Jobless claims are a leading indicator of the U.S. economy. 

Pat Whelen via Unsplash; Canva

What Are Jobless Claims and Why Do They Matter?

Jobless claims refer to the number of individuals that filed for unemployment benefits during a given week. Every Friday at 8:30 am Eastern, the Department of Labor releases its jobless claims statistic for the previous week.

This report is eagerly awaited by economic analysts and investors, as jobless claims are an important leading indicator of the U.S. economy, and a noticeable rise or fall in the number of claims has the potential to stir up volatility in the securities market. When jobless claims rise, especially in concurrence with other factors like high inflation or supply-chain slowdowns, pundits worry that the economy could be in trouble.

It’s important to note that jobless claims do not necessarily reflect the number of people receiving unemployment benefits, as not everyone who applies for these benefits is approved.

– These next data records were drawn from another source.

(** X8.  [get_recent_history] answers with at most [limit] messages, all of
    them the user's, in chronological order, and they are the most recent
    ones: no row of the user that was left out is newer than a row that was
    returned. *)
Theorem recent_history_window db uid (limit : nat) :
  (length (get_recent_history db uid (Z.of_nat limit)) <= limit)%nat
  /\ get_recent_history db uid (Z.of_nat limit)
     = map (fun kv => message_of_row (snd kv)) (recent_rows db uid limit)
  /\ (forall k row,
        (k, row) ∈ recent_rows db uid limit ->
        history db !! k = Some row /\ h_user_id row = uid)
  /\ StronglySorted
       (fun a b => h_created_at (snd a) <= h_created_at (snd b))
       (recent_rows db uid limit)
  /\ (forall k row k' row',
        (k, row) ∈ recent_rows db uid limit ->
        history db !! k' = Some row' ->
        h_user_id row' = uid ->
        (k', row') ∈ recent_rows db uid limit
        \/ h_created_at row' <= h_created_at row).
Proof.
  assert (get_recent_history db uid (Z.of_nat limit)
          = map (fun kv => message_of_row (snd kv))
                (recent_rows db uid limit)) as Hmsgs.
  { unfold get_recent_history.
    assert ((Z.of_nat limit <? 0) = false) as -> by (apply Z.ltb_ge; lia).
    by rewrite Nat2Z.id. }
  set (sorted := order_by_desc (fun kv : Z * HistoryRow => h_created_at (snd kv))
                   (map_to_list (filter (of_user uid) (history db)))).
  assert (forall kv, kv ∈ sorted
                     <-> history db !! fst kv = Some (snd kv)
                         /\ h_user_id (snd kv) = uid) as Hmem.
  { intros [k row]. unfold sorted. rewrite order_by_desc_perm.
    rewrite elem_of_map_to_list, map_lookup_filter_Some. done. }
  assert (StronglySorted
            (fun a b : Z * HistoryRow =>
               h_created_at (snd b) <= h_created_at (snd a)) sorted)
    as Hsorted by apply order_by_desc_sorted.
  split; [| split; [done | split; [| split]]].
  - rewrite Hmsgs, length_map. unfold recent_rows.
    rewrite length_rev, length_take. lia.
  - intros k row Hin. unfold recent_rows in Hin.
    rewrite elem_of_rev in Hin.
    pose proof (elem_of_sublist _ _ _ Hin (sublist_take _ limit)) as Hin'.
    by apply (Hmem (k, row)).
  - unfold recent_rows. fold sorted.
    rewrite <- (take_drop limit sorted) in Hsorted.
    apply StronglySorted_app_1_l in Hsorted.
    apply rev_sorted in Hsorted.
    eapply Sorted.StronglySorted_ind with (P := fun l =>
      StronglySorted (fun a b : Z * HistoryRow =>
         h_created_at (snd a) <= h_created_at (snd b)) l);
      [constructor | | exact Hsorted].
    intros a l _ IH Ha. by constructor.
  - intros k row k' row' Hin Hrow' Huser.
    unfold recent_rows in *. fold sorted in Hin |- *.
    rewrite elem_of_rev in Hin.
    assert ((k', row') ∈ sorted) as Hin' by (by apply (Hmem (k', row'))).
    rewrite <- (take_drop limit sorted) in Hin'.
    apply elem_of_app in Hin' as [Hin' | Hin'].
    + left. by rewrite elem_of_rev.
    + right. rewrite <- (take_drop limit sorted) in Hsorted.
      apply (StronglySorted_app_1_elem_of _ _ _ _ _ Hsorted Hin Hin').
Qed.

End RecentRows.

Section Queue.
Import Proactive Scheduler.

Lemma insert_asc_sorted {A} (key : A -> Z) (x : A) (l : list A) :
  StronglySorted (fun a b => key a <= key b) l ->
  StronglySorted (fun a b => key a <= key b) (insert_asc key x l).
Proof.
  induction l as [| y l IH]; intros Hs.
  { repeat constructor. }
  cbn [insert_asc]. apply StronglySorted_cons in Hs as [Hy Hs].
  destruct (key x <=? key y) eqn:Hle.
  - apply Z.leb_le in Hle. apply StronglySorted_cons. split.
    + constructor; [done |].
      eapply Forall_impl; [exact Hy |]. intros z Hz. cbv beta in *. lia.
    + by apply StronglySorted_cons.
  - apply Z.leb_gt in Hle. apply StronglySorted_cons. split.
    + apply Forall_forall. intros z Hz.
      rewrite insert_asc_perm in Hz.
      apply elem_of_cons in Hz as [-> | Hz]; [lia |].
      by apply (proj1 (Forall_forall _ _) Hy).
    + by apply IH.
Qed.

Lemma order_by_asc_sorted {A} (key : A -> Z) (l : list A) :
  StronglySorted (fun a b => key a <= key b) (order_by_asc key l).
Proof.
  induction l as [| x l IH]; [constructor |].
  cbn [order_by_asc fold_right]. by apply insert_asc_sorted.
Qed.

(** X9.  A sweep fetches at most fifty initiations, all of them pending and
    due, ordered by their scheduled time, and the oldest first: a due
    initiation that is left for the next sweep is not older than any that
    was fetched, and none is left when fewer than fifty were fetched. *)
Theorem pending_initiations_oldest_first db now :
  (length (_get_pending_initiations db now) <= 50)%nat
  /\ StronglySorted
       (fun a b => scheduled_at (snd a) <= scheduled_at (snd b))
       (_get_pending_initiations db now)
  /\ (forall k r,
        (k, r) ∈ _get_pending_initiations db now ->
        initiation_schedule db !! k = Some r
        /\ status r = PENDING
        /\ scheduled_at r <= now)
  /\ (forall k r k' r',
        (k, r) ∈ _get_pending_initiations db now ->
        initiation_schedule db !! k' = Some r' ->
        status r' = PENDING ->
        scheduled_at r' <= now ->
        (k', r') ∈ _get_pending_initiations db now
        \/ scheduled_at r <= scheduled_at r')
  /\ ((length (_get_pending_initiations db now) < 50)%nat ->
      forall k r,
        initiation_schedule db !! k = Some r ->
        status r = PENDING ->
        scheduled_at r <= now ->
        (k, r) ∈ _get_pending_initiations db now).
Proof.
  unfold _get_pending_initiations.
  set (sorted := order_by_asc (fun kv : Z * ScheduleRow => scheduled_at (snd kv))
                   (map_to_list (filter (due now) (initiation_schedule db)))).
  assert (forall k r, (k, r) ∈ sorted
                      <-> initiation_schedule db !! k = Some r
                          /\ status r = PENDING /\ scheduled_at r <= now)
    as Hmem.
  { intros k r. unfold sorted. rewrite order_by_asc_perm.
    rewrite elem_of_map_to_list, map_lookup_filter_Some. done. }
  assert (StronglySorted
            (fun a b : Z * ScheduleRow =>
               scheduled_at (snd a) <= scheduled_at (snd b)) sorted)
    as Hsorted by apply order_by_asc_sorted.
  split; [| split; [| split; [| split]]].
  - rewrite length_take. lia.
  - rewrite <- (take_drop 50 sorted) in Hsorted.
    by apply StronglySorted_app_1_l in Hsorted.
  - intros k r Hin. apply Hmem.
    apply (elem_of_sublist _ _ _ Hin (sublist_take _ 50)).
  - intros k r k' r' Hin Hrow Hp Hdue.
    assert ((k', r') ∈ sorted) as Hin' by (by apply Hmem).
    rewrite <- (take_drop 50 sorted) in Hin'.
    apply elem_of_app in Hin' as [Hin' | Hin']; [by left | right].
    rewrite <- (take_drop 50 sorted) in Hsorted.
    apply (StronglySorted_app_1_elem_of _ _ _ _ _ Hsorted Hin Hin').
  - intros Hshort k r Hrow Hp Hdue. rewrite length_take in Hshort.
    rewrite take_ge by lia. by apply Hmem.
Qed.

What Are the 2 Types of Jobless Claims?

Jobless claims are divided into two categories—initial and continuing. Together, the two categories represent the total number of individuals that filed for unemployment benefits during a given week.

Initial

Initial jobless claims include only first-time filers. These are individuals who filed for unemployment benefits during the week in question but did not file the week prior. Presumably, those in this group have just become unemployed.

Continuing (Insured Unemployment)

Continuing claims include only those who have already received unemployment benefits for one or more weeks and are continuing to apply for them, presumably since they have yet to secure new employment. Continuing claims (also called insured unemployment) tend to be significantly higher than initial claims.

Jobless Claims Example: The 2020 COVID-19 Pandemic

In early 2020, the onset of the global COVID-19 pandemic led to a cascade of business closures and work stoppages in the United States and across the globe. Businesses furloughed and laid off record numbers of workers, and as a result, jobless claims skyrocketed to record highs.

This phenomenon can be observed in the graph below from FRED, in which both the red (initial claims) and green (continued claim) lines peak during the first half of 2020, during the short-lived recession spurred by the viral outbreak.

As a result of industry-wide shifts toward remote work, the development of vaccines, and companies pushing to get back to business, jobless claims quickly fell back toward their old norms.

This graph shows the unemployment rate (blue), initial jobless claims (red), and continuing claims (green) from 2000 to mid-2022. Areas shaded gray represent periods of economic recession. 

Federal Reserve Economic Data via St. Louis Fed

How Do Jobless Claims Affect the Stock Market?

Jobless claims may or may not have a significant impact on the stock market each Friday. When they do, it is typically because numbers are higher or lower than expected.

If jobless claims are unexpectedly high, economic pessimism can sometimes spur a selloff in equities (especially riskier ones), causing the stock market to close lower. If jobless claims are unexpectedly low, on the other hand, the resulting economic optimism could prompt confidence in stocks, causing the market to close higher.

How Do Jobless Claims Relate to Recession?

During recessions, companies often have less revenue and choose to cut costs, sometimes by laying off workers and slowing down hiring. Workers who have been laid off must then file for unemployment, and workers who are already unemployed may have an even harder time finding a job. For this reason, both initial and continuing claims tend to rise during periods of recession.

This trend can be seen in the graph above, where the shaded gray areas represent periods of recession, and the red and green lines represent initial and continuing claims, respectively.

How Do Jobless Claims Relate to the Unemployment Rate?

Jobless claims are highly correlated to the unemployment rate—in other words, the two tend to move up and down in lockstep—despite the fact that jobless claims are considered a leading indicator while the unemployment rate is considered a lagging indicator.